_Exercise_:
In the listing that follows, the lines starting at the one containing "k : R AttributeError" and ending at the one containing "passed w0 (EvTime" are to be returned exactly, both boundary lines included, and no others.

_The input_:
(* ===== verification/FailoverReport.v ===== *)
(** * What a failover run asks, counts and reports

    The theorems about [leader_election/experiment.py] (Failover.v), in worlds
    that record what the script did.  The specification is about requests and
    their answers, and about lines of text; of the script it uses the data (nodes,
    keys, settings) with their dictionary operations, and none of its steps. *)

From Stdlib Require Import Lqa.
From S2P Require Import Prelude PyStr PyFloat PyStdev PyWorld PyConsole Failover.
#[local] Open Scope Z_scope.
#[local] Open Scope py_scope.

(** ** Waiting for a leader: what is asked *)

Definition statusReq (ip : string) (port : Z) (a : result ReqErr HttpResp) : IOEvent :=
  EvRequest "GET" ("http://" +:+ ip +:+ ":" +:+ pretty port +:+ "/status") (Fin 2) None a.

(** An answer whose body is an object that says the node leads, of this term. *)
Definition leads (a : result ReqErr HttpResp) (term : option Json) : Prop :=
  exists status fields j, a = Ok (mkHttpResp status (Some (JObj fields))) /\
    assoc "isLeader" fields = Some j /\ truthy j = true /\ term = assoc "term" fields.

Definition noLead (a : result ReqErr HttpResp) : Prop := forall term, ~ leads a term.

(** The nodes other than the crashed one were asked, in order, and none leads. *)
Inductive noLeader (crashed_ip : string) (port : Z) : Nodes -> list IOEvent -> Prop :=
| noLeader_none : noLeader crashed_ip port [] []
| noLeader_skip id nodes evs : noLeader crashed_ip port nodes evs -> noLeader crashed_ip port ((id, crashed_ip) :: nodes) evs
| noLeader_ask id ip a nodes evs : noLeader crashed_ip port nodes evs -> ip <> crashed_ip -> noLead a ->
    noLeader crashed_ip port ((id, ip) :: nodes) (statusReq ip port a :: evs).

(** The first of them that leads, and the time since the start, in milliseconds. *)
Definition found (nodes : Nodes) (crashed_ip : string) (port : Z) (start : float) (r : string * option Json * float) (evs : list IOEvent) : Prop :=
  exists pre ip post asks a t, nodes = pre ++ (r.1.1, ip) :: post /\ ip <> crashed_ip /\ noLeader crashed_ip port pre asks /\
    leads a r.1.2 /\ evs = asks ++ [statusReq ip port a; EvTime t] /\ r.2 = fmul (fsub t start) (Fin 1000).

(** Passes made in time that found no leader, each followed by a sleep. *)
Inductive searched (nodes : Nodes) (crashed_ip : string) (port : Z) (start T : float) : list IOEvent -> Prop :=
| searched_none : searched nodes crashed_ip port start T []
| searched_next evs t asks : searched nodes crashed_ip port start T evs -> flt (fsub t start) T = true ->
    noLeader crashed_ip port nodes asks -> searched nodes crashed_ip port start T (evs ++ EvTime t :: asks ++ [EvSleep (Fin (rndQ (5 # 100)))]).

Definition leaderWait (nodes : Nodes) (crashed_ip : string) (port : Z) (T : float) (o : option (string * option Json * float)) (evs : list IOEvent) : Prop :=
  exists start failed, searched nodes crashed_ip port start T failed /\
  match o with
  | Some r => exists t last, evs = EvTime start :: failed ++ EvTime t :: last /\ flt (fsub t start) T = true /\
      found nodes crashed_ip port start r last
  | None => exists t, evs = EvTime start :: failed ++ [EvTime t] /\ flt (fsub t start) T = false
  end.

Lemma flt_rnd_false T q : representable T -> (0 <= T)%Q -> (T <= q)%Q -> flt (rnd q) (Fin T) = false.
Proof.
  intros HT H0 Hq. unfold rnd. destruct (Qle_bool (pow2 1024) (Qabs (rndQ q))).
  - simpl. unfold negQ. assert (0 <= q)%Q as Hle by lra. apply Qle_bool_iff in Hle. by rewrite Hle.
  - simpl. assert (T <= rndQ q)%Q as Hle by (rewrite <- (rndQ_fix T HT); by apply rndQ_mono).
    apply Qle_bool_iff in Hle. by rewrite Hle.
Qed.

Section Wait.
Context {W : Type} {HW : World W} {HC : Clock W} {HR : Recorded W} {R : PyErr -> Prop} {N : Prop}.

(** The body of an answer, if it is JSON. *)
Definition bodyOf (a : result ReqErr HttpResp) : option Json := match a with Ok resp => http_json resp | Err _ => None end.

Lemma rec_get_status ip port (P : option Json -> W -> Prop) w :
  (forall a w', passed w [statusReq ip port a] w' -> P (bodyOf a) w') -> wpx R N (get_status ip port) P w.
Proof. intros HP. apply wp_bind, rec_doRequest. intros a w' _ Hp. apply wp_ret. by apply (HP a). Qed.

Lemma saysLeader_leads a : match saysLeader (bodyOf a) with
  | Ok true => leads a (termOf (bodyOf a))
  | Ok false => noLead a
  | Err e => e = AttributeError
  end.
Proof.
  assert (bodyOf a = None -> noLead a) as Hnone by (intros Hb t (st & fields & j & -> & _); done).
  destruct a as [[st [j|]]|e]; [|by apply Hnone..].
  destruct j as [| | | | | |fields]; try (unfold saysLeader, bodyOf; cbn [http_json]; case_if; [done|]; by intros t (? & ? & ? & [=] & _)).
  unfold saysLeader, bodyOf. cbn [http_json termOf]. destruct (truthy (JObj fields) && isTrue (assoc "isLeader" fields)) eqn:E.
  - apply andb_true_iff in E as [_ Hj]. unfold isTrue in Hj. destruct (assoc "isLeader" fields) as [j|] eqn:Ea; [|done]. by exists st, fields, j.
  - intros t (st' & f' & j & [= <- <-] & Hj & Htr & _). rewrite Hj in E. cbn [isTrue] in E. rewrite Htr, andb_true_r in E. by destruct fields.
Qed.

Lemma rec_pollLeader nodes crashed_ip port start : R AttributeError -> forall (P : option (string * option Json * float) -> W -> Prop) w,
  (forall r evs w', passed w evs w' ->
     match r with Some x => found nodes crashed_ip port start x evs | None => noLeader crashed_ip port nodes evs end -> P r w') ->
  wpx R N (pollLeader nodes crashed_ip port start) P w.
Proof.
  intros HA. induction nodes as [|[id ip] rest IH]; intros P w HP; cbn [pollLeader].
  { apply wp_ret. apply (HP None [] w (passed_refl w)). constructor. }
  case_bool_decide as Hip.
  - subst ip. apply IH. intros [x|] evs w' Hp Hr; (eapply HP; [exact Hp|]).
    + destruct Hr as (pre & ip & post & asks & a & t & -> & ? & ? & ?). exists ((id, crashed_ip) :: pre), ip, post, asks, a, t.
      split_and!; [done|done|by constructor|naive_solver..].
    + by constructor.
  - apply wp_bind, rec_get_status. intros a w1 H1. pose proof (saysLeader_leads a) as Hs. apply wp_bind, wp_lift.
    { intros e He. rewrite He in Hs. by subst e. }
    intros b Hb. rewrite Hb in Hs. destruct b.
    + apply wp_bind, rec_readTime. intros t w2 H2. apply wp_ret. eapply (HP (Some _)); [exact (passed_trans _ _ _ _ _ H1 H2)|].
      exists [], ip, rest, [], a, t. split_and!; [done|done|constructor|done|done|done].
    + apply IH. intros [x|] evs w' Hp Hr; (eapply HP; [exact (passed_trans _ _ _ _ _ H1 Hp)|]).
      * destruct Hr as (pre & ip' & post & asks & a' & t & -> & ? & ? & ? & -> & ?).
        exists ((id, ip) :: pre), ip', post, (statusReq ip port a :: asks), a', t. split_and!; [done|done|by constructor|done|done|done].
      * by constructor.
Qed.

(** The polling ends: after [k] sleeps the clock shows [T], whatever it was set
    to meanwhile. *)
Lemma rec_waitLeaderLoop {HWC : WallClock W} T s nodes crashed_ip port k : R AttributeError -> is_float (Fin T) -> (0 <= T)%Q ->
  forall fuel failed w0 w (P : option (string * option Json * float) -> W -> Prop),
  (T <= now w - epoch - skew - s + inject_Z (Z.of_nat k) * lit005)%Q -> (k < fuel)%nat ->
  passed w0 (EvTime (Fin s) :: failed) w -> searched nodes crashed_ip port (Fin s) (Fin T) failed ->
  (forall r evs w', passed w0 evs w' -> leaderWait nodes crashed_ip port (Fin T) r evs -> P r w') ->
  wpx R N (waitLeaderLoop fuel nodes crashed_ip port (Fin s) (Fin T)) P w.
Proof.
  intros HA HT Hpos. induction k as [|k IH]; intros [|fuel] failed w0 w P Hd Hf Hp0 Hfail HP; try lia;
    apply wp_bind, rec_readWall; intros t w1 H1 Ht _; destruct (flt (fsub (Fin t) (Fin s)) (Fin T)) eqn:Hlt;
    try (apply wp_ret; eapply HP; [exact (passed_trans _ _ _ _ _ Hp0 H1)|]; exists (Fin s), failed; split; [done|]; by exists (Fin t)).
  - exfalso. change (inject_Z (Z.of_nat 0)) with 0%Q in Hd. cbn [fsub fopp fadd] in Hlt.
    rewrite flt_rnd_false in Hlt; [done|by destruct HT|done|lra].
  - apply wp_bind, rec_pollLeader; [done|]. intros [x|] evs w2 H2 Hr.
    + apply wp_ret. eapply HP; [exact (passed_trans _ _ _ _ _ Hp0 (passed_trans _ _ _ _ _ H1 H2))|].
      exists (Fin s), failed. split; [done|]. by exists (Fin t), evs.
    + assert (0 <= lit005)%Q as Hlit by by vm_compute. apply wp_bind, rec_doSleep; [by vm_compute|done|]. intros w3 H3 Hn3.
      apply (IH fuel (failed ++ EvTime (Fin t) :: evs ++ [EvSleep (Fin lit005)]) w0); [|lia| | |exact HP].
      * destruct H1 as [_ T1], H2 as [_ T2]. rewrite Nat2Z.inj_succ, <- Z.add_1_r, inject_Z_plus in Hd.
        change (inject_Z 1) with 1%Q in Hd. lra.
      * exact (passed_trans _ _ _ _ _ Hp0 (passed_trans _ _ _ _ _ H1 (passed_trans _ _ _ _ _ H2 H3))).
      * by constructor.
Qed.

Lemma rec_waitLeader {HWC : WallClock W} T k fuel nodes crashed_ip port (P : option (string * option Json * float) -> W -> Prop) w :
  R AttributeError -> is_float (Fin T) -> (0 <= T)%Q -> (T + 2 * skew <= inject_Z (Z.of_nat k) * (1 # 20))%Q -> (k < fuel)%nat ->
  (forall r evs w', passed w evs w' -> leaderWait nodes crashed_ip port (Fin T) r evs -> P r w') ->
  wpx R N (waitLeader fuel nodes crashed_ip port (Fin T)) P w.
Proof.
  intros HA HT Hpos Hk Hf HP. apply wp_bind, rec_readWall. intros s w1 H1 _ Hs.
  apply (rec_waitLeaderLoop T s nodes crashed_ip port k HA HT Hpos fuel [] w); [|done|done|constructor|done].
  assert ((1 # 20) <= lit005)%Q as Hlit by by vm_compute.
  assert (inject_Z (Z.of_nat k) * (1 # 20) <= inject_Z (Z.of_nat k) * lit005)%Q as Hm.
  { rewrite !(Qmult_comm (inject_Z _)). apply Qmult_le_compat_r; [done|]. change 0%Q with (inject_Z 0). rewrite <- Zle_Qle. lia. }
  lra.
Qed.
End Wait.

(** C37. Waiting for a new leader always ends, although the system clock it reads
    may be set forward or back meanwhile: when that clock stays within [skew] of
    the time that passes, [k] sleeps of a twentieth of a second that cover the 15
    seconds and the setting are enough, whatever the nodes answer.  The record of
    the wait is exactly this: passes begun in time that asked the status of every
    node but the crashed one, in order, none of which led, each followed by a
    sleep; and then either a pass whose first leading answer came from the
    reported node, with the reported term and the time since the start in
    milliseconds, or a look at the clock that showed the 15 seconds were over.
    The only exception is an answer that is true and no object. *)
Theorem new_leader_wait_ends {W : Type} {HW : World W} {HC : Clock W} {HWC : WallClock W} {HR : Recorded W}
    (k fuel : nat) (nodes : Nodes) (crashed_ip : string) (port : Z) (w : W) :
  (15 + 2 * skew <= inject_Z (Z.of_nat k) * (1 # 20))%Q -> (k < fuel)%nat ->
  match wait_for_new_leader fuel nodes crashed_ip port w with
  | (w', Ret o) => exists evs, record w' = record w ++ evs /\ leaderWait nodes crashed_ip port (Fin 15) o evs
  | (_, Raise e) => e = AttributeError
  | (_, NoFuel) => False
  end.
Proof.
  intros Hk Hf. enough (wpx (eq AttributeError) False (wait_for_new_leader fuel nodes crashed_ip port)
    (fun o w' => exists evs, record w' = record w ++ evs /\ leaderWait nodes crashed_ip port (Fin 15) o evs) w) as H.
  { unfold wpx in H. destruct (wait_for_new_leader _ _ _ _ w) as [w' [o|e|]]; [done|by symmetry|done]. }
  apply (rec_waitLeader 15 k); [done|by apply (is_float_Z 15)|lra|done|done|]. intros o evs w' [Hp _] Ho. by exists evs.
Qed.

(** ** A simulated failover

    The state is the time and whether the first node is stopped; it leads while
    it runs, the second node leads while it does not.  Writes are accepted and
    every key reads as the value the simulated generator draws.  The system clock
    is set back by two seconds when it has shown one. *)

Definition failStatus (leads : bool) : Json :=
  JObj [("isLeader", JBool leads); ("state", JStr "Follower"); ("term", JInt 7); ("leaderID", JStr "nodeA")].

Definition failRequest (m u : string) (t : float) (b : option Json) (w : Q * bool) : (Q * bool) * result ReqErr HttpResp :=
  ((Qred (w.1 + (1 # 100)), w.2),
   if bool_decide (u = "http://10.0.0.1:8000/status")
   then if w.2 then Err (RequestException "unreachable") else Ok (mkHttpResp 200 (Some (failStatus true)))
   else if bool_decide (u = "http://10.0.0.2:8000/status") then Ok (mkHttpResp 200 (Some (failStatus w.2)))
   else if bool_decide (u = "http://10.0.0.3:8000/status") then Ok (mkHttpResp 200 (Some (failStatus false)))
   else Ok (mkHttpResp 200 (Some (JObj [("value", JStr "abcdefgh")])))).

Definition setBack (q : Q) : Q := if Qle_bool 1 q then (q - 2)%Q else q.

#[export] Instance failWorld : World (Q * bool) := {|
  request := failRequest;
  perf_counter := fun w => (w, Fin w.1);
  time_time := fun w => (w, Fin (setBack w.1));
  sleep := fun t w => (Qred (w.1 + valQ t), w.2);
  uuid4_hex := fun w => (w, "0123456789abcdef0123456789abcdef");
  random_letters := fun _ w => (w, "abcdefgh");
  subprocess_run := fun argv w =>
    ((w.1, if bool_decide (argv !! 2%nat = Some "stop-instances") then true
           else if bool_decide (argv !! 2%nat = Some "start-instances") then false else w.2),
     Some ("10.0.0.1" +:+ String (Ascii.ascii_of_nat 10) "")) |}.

_Response area_:
Lemma rec_waitLeaderLoop {HWC : WallClock W} T s nodes crashed_ip port k : R AttributeError -> is_float (Fin T) -> (0 <= T)%Q ->
  forall fuel failed w0 w (P : option (string * option Json * float) -> W -> Prop),
  (T <= now w - epoch - skew - s + inject_Z (Z.of_nat k) * lit005)%Q -> (k < fuel)%nat ->
  passed w0 (EvTime (Fin s) :: failed) w -> searched nodes crashed_ip port (Fin s) (Fin T) failed ->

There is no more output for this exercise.